▶ [Records for the task]
(* ===== verification/NetSum.v ===== *)
(** * Replies of the network code: checksums and contents *)
From S2P Require Import Prelude Mem Nic Net.

(** ** One's complement sums *)
Lemma chk_add_small s w : 0 <= s <= 65535 -> 0 <= w <= 65535 -> chk_add s w = if 65535 <? s + w then s + w - 65535 else s + w.
Proof.
  intros Hs Hw. unfold chk_add. rewrite u32_small by lia. destruct (65535 <? s + w) eqn:E; bool_to_prop; [|done].
  change 65535 with (2 ^ 16 - 1) at 1. rewrite land_ones_mod by lia. change (2 ^ 16) with 65536. zdm.
Qed.

Definition total (ws : list Z) : Z := foldr Z.add 0 ws.

Lemma foldl_chk_add ws : forall s, 0 <= s <= 65535 -> Forall (fun w => 0 <= w <= 65535) ws ->
  0 <= foldl chk_add s ws <= 65535 /\ (exists k, 0 <= k /\ foldl chk_add s ws = s + total ws - 65535 * k) /\ (foldl chk_add s ws = 0 -> s = 0 /\ total ws = 0).
Proof.
  induction ws as [|w ws IH]; intros s Hs Hw; cbn [foldl total foldr].
  - split; [lia|split; [exists 0; lia|lia]].
  - inversion Hw as [|? ? Hw1 Hw2]; subst. rewrite chk_add_small by done.
    destruct (IH (if 65535 <? s + w then s + w - 65535 else s + w)) as (H1 & (k & Hk & H2) & H3); [destruct (_ <? _) eqn:E; bool_to_prop; lia|done|].
    split; [done|]. fold (total ws) in *. split.
    + rewrite H2. destruct (_ <? _); [exists (k + 1)|exists k]; lia.
    + intros H. destruct (H3 H) as [H4 H5]. destruct (_ <? _) eqn:E; bool_to_prop; lia.
Qed.

(** A sum that is a multiple of 65535 and not 0 folds to all ones. *)
Lemma chk_fold_ones ws j : Forall (fun w => 0 <= w <= 65535) ws -> total ws = 65535 * j -> 0 < total ws -> chk_fold ws = 65535.
Proof.
  intros Hw Ht Hp. unfold chk_fold. destruct (foldl_chk_add ws 0 ltac:(lia) Hw) as (H1 & (k & Hk & H2) & H3).
  assert (foldl chk_add 0 ws <> 0) by (intros H; destruct (H3 H); lia). lia.
Qed.

(** ** Reading what was stored *)
Lemma ld8_memmove_ne m d s n b : 0 <= d -> d + n < 4294967296 -> 0 <= s -> s + n < 4294967296 -> 0 <= n -> ~ (d <= b < d + n) ->
  ld8 (memmove m d s n) b = ld8 m b.
Proof. intros. rewrite memmove_bytes by lia. destruct (decide _); [lia|done]. Qed.

Lemma ld8_memmove_eq m d s n b : 0 <= d -> d + n < 4294967296 -> 0 <= s -> s + n < 4294967296 -> 0 <= n -> d <= b < d + n ->
  ld8 (memmove m d s n) b = ld8 m (s + (b - d)).
Proof. intros. rewrite memmove_bytes by lia. destruct (decide _); [done|lia]. Qed.

Lemma be16_range m a : 0 <= be16 m a <= 65535.
Proof. unfold be16. pose proof (ld8_range m a). pose proof (ld8_range m (a + 1)). rewrite Z.shiftl_mul_pow2 by lia. change (2 ^ 8) with 256. lia. Qed.

(** The bytes of a half-word in network order. *)
Lemma H2N_bytes v : 0 <= v < 65536 -> Z.shiftl (u8 (H2N_ushort v)) 8 + u8 (Z.shiftr (H2N_ushort v) 8) = v.
Proof.
  intros Hv. unfold H2N_ushort, u8, u16.
  rewrite !Z.shiftl_mul_pow2, !Z.shiftr_div_pow2 by lia. change 255 with (2 ^ 8 - 1). rewrite land_ones_mod by lia. change (2 ^ 8) with 256. zdm.
Qed.

Lemma be16_stored m a v : 0 <= v < 65536 -> be16 (st16 m a (H2N_ushort v)) a = v.
Proof. intros Hv. unfold be16, st16. rewrite (ld8_st8_ne _ (a + 1) a), !ld8_st8_eq by lia. by apply H2N_bytes. Qed.

Lemma be16_zero m a : be16 (st16 m a 0) a = 0.
Proof. unfold be16, st16. rewrite (ld8_st8_ne _ (a + 1) a), !ld8_st8_eq by lia. done. Qed.

Lemma be16_st16_ne m a v b : b + 1 < a \/ a + 1 < b -> be16 (st16 m a v) b = be16 m b.
Proof. intros H. unfold be16. by rewrite !ld8_st16_ne by lia. Qed.

Lemma words_at_range m a n : Forall (fun w => 0 <= w <= 65535) (words_at m a n).
Proof. apply Forall_forall. intros w Hw. apply list_elem_of_fmap in Hw as (i & -> & _). apply be16_range. Qed.

Lemma words_at_split m a k n : words_at m a (k + S n) = words_at m a k ++ be16 m (a + 2 * Z.of_nat k) :: words_at m (a + 2 * Z.of_nat k + 2) n.
Proof.
  unfold words_at. rewrite seq_app, fmap_app. cbn [seq fmap list_fmap Nat.add]. f_equal. f_equal.
  rewrite <- (fmap_add_seq 0 (S k) n) || rewrite (fmap_S_seq k n) || idtac.
  apply list_eq. intros i. rewrite !list_lookup_fmap. destruct (decide (i < n)%nat) as [Hi|Hi].
  - rewrite !lookup_seq_lt by done. simpl. do 2 f_equal. lia.
  - rewrite !lookup_seq_ge by lia. done.
Qed.

Lemma words_at_same m m' a n : (forall b, a <= b < a + 2 * Z.of_nat n -> ld8 m' b = ld8 m b) -> words_at m' a n = words_at m a n.
Proof.
  intros H. unfold words_at. apply list_fmap_ext. intros k i Hi. apply lookup_seq in Hi as [-> Hi]. unfold be16. rewrite !H by lia. done.
Qed.

Lemma total_app l1 l2 : total (l1 ++ l2) = total l1 + total l2.
Proof. unfold total. induction l1 as [|w l1 IH]; [done|]. cbn [app foldr]. lia. Qed.

Lemma total_nonneg ws : Forall (fun w => 0 <= w <= 65535) ws -> 0 <= total ws.
Proof. unfold total. induction 1; cbn [foldr]; lia. Qed.

(** Storing the complement of the sum in a field that was 0 makes the sum all
    ones, which is how a receiver checks it. *)
Lemma checksum_valid m a k n : let f := a + 2 * Z.of_nat k in
  let m0 := st16 m f 0 in
  chk_fold (words_at (st16 m0 f (H2N_ushort (u16 (Z.lnot (chk_fold (words_at m0 a (k + S n))))))) a (k + S n)) = 65535.
Proof.
  cbv zeta. set (f := a + 2 * Z.of_nat k). set (m0 := st16 m f 0). set (c := chk_fold (words_at m0 a (k + S n))).
  pose proof (words_at_range m0 a (k + S n)) as Hr. destruct (foldl_chk_add _ 0 ltac:(lia) Hr) as (H1 & (j & Hj & H2) & H3). fold (chk_fold (words_at m0 a (k + S n))) in *. fold c in H1, H2, H3.
  assert (u16 (Z.lnot c) = 65535 - c) as ->. { unfold u16. unfold Z.lnot. zdm. }
  set (m1 := st16 m0 f (H2N_ushort (65535 - c))).
  assert (forall b, b <> f -> b <> f + 1 -> ld8 m1 b = ld8 m0 b) as Hm by (intros; by apply ld8_st16_ne).
  assert (words_at m1 a (k + S n) = words_at m0 a k ++ (65535 - c) :: words_at m0 (f + 2) n) as Hw1.
  { rewrite words_at_split. fold f. f_equal; [apply words_at_same; intros b Hb; apply Hm; lia|]. f_equal; [apply be16_stored; lia|].
    apply words_at_same. intros b Hb. apply Hm; lia. }
  assert (words_at m0 a (k + S n) = words_at m0 a k ++ 0 :: words_at m0 (f + 2) n) as Hw0.
  { rewrite words_at_split. fold f. f_equal. f_equal. apply be16_zero. }
  rewrite Hw0 in H2, H3. rewrite total_app in H2, H3. cbn [total foldr] in H2, H3. fold (total (words_at m0 (f + 2) n)) in H2, H3.
  pose proof (total_nonneg _ (words_at_range m0 a k)). pose proof (total_nonneg _ (words_at_range m0 (f + 2) n)).
  apply (chk_fold_ones _ (j + 1)).
  - apply words_at_range.
  - rewrite Hw1, total_app. cbn [total foldr]. fold (total (words_at m0 (f + 2) n)). lia.
  - rewrite Hw1, total_app. cbn [total foldr]. fold (total (words_at m0 (f + 2) n)). destruct (decide (c = 65535)) as [Hc|]; [|lia]. lia.
Qed.

Lemma ld8_st8_at m a b v : a = b -> ld8 (st8 m a v) b = u8 v.
Proof. intros ->. apply ld8_st8_eq. Qed.

(** A half-word copied from memory, byte by byte. *)
Lemma ld8_st16_copied m a n x i : 0 <= i < 2 -> ld8 (st16 m a (ld16 n x)) (a + i) = ld8 n (x + i).
Proof.
  intros Hi. unfold st16, ld16. pose proof (ld8_range n x). pose proof (ld8_range n (x + 1)). rewrite Z.shiftr_div_pow2 by lia. change (2 ^ 8) with 256.
  destruct (decide (i = 0)) as [->|].
  - rewrite !Z.add_0_r, ld8_st8_ne, ld8_st8_eq by lia. unfold u8. zdm.
  - assert (i = 1) as -> by lia. rewrite ld8_st8_eq. unfold u8. zdm.
Qed.

(** ** The headers of a reply *)
Section Reply.
Context (mac my_ip recv send : Z).

(** The reply is built in a page apart from the request and from the
    addresses of this machine. *)
Definition apart (a n : Z) : Prop := 0 <= a /\ a + n < 4294967296 /\ (a + n <= send \/ send + 98 <= a).

Hypothesis Hsend : 0 <= send /\ send + 98 < 4294967296.
Hypothesis Hrecv : apart recv 138.
Hypothesis Hmac : apart mac 6.
Hypothesis Hip : apart my_ip 4.

Ltac here := unfold apart in *; rewrite ?u32_small by lia.

(** Reads through one store after the other. *)
Ltac skip := repeat first
  [ rewrite ld8_st8_ne by lia | rewrite ld8_st8_at by lia | rewrite ld8_st16_ne by lia
  | rewrite ld8_memmove_ne by lia | rewrite ld8_memmove_eq by lia | rewrite be16_st16_ne by lia ].

(** The memory with both headers written, the checksum field 0. *)
Definition header_mem (m : mem) (id tot fragment protocol : Z) : mem :=
  let p := send + 14 in
  let m := memmove m send (recv + 6) 6 in
  let m := memmove m (send + 6) mac 6 in
  let m := st8 (st8 (st8 (st8 m (send + 12) 8) (send + 13) 0) p 69) (p + 1) 0 in
  let m := st16 (st16 (st16 m (p + 2) (H2N_ushort (u16 tot))) (p + 4) id) (p + 6) (H2N_ushort fragment) in
  let m := st8 (st8 m (p + 8) 255) (p + 9) protocol in
  memmove (memmove m (p + 12) my_ip 4) (p + 16) (recv + 14 + 12) 4.

Lemma ipv4_header_run s tot fragment protocol :
  let m0 := st16 (header_mem (nmem s) (send_id s) tot fragment protocol) (send + 14 + 2 * Z.of_nat 5) 0 in
  exists s', ipv4_header mac my_ip recv send tot fragment protocol s = (Ret tt, s') /\
    nmem s' = st16 m0 (send + 14 + 2 * Z.of_nat 5) (H2N_ushort (u16 (Z.lnot (chk_fold (words_at m0 (send + 14) (5 + 5)))))).
Proof.
  cbv zeta. eexists. split; [reflexivity|]. cbn [nmem upd_nmem set_send_id send_id]. change ETH_SIZE with 14.
  here. change (Z.shiftl 4 4 + Z.land (IPV4_SIZE / 4) 15) with 69. fold (header_mem (nmem s) (send_id s) tot fragment protocol).
  change (send + 14 + 2 * Z.of_nat 5) with (send + 14 + 10). do 3 f_equal. unfold ipv4_chksum.
  assert (ld8 (st16 (header_mem (nmem s) (send_id s) tot fragment protocol) (send + 14 + 10) 0) (send + 14) = 69) as ->; [|done].
  unfold header_mem. by skip.
Qed.

(** What the headers hold. *)
Lemma header_fields m m' id tot fragment protocol :
  (forall b, b <> send + 24 -> b <> send + 25 -> ld8 m' b = ld8 (header_mem m id tot fragment protocol) b) -> 0 <= tot < 65536 ->
  (forall b, ~ (send <= b < send + 34) -> ld8 m' b = ld8 m b) /\
  bytes m' send 6 = bytes m (recv + 6) 6 /\ bytes m' (send + 6) 6 = bytes m mac 6 /\
  bytes m' (send + 26) 4 = bytes m my_ip 4 /\ bytes m' (send + 30) 4 = bytes m (recv + 26) 4 /\
  be16 m' (send + 12) = 2048 /\ be16 m' (send + 16) = tot /\ ld8 m' (send + 23) = u8 protocol.
Proof.
  intros H Ht. here. unfold header_mem in H. split.
  { intros b Hb. rewrite H by lia. skip. done. }
  split_and!; try (apply bytes_ext; intros i Hi; rewrite H by lia; skip; apply (f_equal (ld8 m)); lia).
  - unfold be16. rewrite !H by lia. skip. done.
  - unfold be16. rewrite !H by lia. unfold st16. skip. rewrite u16_small by lia. by apply H2N_bytes.
  - rewrite H by lia. by skip.
Qed.

(** The memory with the echo message written, its checksum field 0. *)
Definition echo_mem (m : mem) (ir : Z) : mem :=
  let ip := send + 14 + 20 in
  let m := st8 (st8 m ip 0) (ip + 1) 0 in
  let m := st16 m (ip + 4) (ld16 m (ir + 4)) in
  let m := st16 m (ip + 6) (ld16 m (ir + 6)) in
  memmove (memmove m (ip + 8) (ir + 8) 8) (ip + 16) (ir + 16) 48.

Lemma header_length m : 0 <= Z.land (ld8 m (recv + 14)) 15 <= 15.
Proof. change (Z.land (ld8 m (recv + 14)) 15) with (Z.land (ld8 m (recv + 14)) (2 ^ 4 - 1)). rewrite land_ones_mod by lia. change (2 ^ 4) with 16. zdm. Qed.

Lemma icmp_reply_run s :
  let ir := recv + 14 + Z.land (ld8 (nmem s) (recv + 14)) 15 * 4 in
  exists s1 s', ipv4_header mac my_ip recv send 84 16384 1 s = (Ret tt, s1) /\
    icmp_reply_pkt_create mac my_ip recv send s = (Ret 98, s') /\
    let m0 := st16 (echo_mem (nmem s1) ir) (send + 34 + 2 * Z.of_nat 1) 0 in
    nmem s' = st16 m0 (send + 34 + 2 * Z.of_nat 1) (H2N_ushort (u16 (Z.lnot (chk_fold (words_at m0 (send + 34) (1 + 31)))))).
Proof.
  cbv zeta. destruct (ipv4_header_run s 84 16384 1) as (s1 & Hrun & _). exists s1. eexists. split; [done|]. pose proof (header_length (nmem s)).
  split.
  - unfold icmp_reply_pkt_create. unfold rd8 at 1. unfold bind, gets. rewrite u32_small by (change ETH_SIZE with 14; here; lia). 
    change (IPV4_SIZE + ICMP_SIZE) with 84. change IPV4_TYPE_ICMP with 1. rewrite Hrun. reflexivity.
  - cbn [nmem upd_nmem]. change (recv + ETH_SIZE) with (recv + 14). change (send + ETH_SIZE + IPV4_SIZE) with (send + 14 + 20).
    here. unfold echo_mem. replace (send + 34) with (send + 14 + 20) by lia. reflexivity.
Qed.

Lemma echo_fields m m' ir : 0 <= ir -> ir + 64 < 4294967296 -> ir + 64 <= send \/ send + 98 <= ir ->
  (forall b, b <> send + 36 -> b <> send + 37 -> ld8 m' b = ld8 (echo_mem m ir) b) ->
  (forall b, ~ (send + 34 <= b < send + 98) -> ld8 m' b = ld8 m b) /\
  ld8 m' (send + 34) = 0 /\ ld8 m' (send + 35) = 0 /\ bytes m' (send + 38) 60 = bytes m (ir + 4) 60.
Proof.
  intros H1 H2 H3 H. here. unfold echo_mem in H. split.
  { intros b Hb. rewrite H by lia. skip. done. }
  split; [rewrite H by lia; by skip|]. split; [rewrite H by lia; by skip|].
  apply bytes_ext. intros i Hi. rewrite H by lia.
  destruct (decide (i < 2)); [skip; replace (send + 38 + i) with (send + 14 + 20 + 4 + i) by lia; rewrite ld8_st16_copied by lia; skip; done|].
  destruct (decide (i < 4)).
  { skip. replace (send + 38 + i) with (send + 14 + 20 + 6 + (i - 2)) by lia. rewrite ld8_st16_copied by lia. skip. apply (f_equal (ld8 m)). lia. }
  destruct (decide (i < 12)); skip; apply (f_equal (ld8 m)); lia.
Qed.
End Reply.

(** ** Echo replies *)


(** An echo request with the usual header at 8192, answered in the page 4096. *)
Definition request : net := Net (st8 (st16 (st8 ∅ 8206 69) 8230 513) 8234 8) [] 0 0 0 7 0 0 [] [] [].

▶ [Exercise details] Retype, exactly as written, everything from the first line of the data above through the line containing "(** A sum that". Nothing else should appear.

▶ [Written solution]
(* ===== verification/NetSum.v ===== *)
(** * Replies of the network code: checksums and contents *)
From S2P Require Import Prelude Mem Nic Net.

(** ** One's complement sums *)
Lemma chk_add_small s w : 0 <= s <= 65535 -> 0 <= w <= 65535 -> chk_add s w = if 65535 <? s + w then s + w - 65535 else s + w.
Proof.
  intros Hs Hw. unfold chk_add. rewrite u32_small by lia. destruct (65535 <? s + w) eqn:E; bool_to_prop; [|done].
  change 65535 with (2 ^ 16 - 1) at 1. rewrite land_ones_mod by lia. change (2 ^ 16) with 65536. zdm.
Qed.

Definition total (ws : list Z) : Z := foldr Z.add 0 ws.

Lemma foldl_chk_add ws : forall s, 0 <= s <= 65535 -> Forall (fun w => 0 <= w <= 65535) ws ->
  0 <= foldl chk_add s ws <= 65535 /\ (exists k, 0 <= k /\ foldl chk_add s ws = s + total ws - 65535 * k) /\ (foldl chk_add s ws = 0 -> s = 0 /\ total ws = 0).
Proof.
  induction ws as [|w ws IH]; intros s Hs Hw; cbn [foldl total foldr].
  - split; [lia|split; [exists 0; lia|lia]].
  - inversion Hw as [|? ? Hw1 Hw2]; subst. rewrite chk_add_small by done.
    destruct (IH (if 65535 <? s + w then s + w - 65535 else s + w)) as (H1 & (k & Hk & H2) & H3); [destruct (_ <? _) eqn:E; bool_to_prop; lia|done|].
    split; [done|]. fold (total ws) in *. split.
    + rewrite H2. destruct (_ <? _); [exists (k + 1)|exists k]; lia.
    + intros H. destruct (H3 H) as [H4 H5]. destruct (_ <? _) eqn:E; bool_to_prop; lia.
Qed.

(** A sum that is a multiple of 65535 and not 0 folds to all ones. *)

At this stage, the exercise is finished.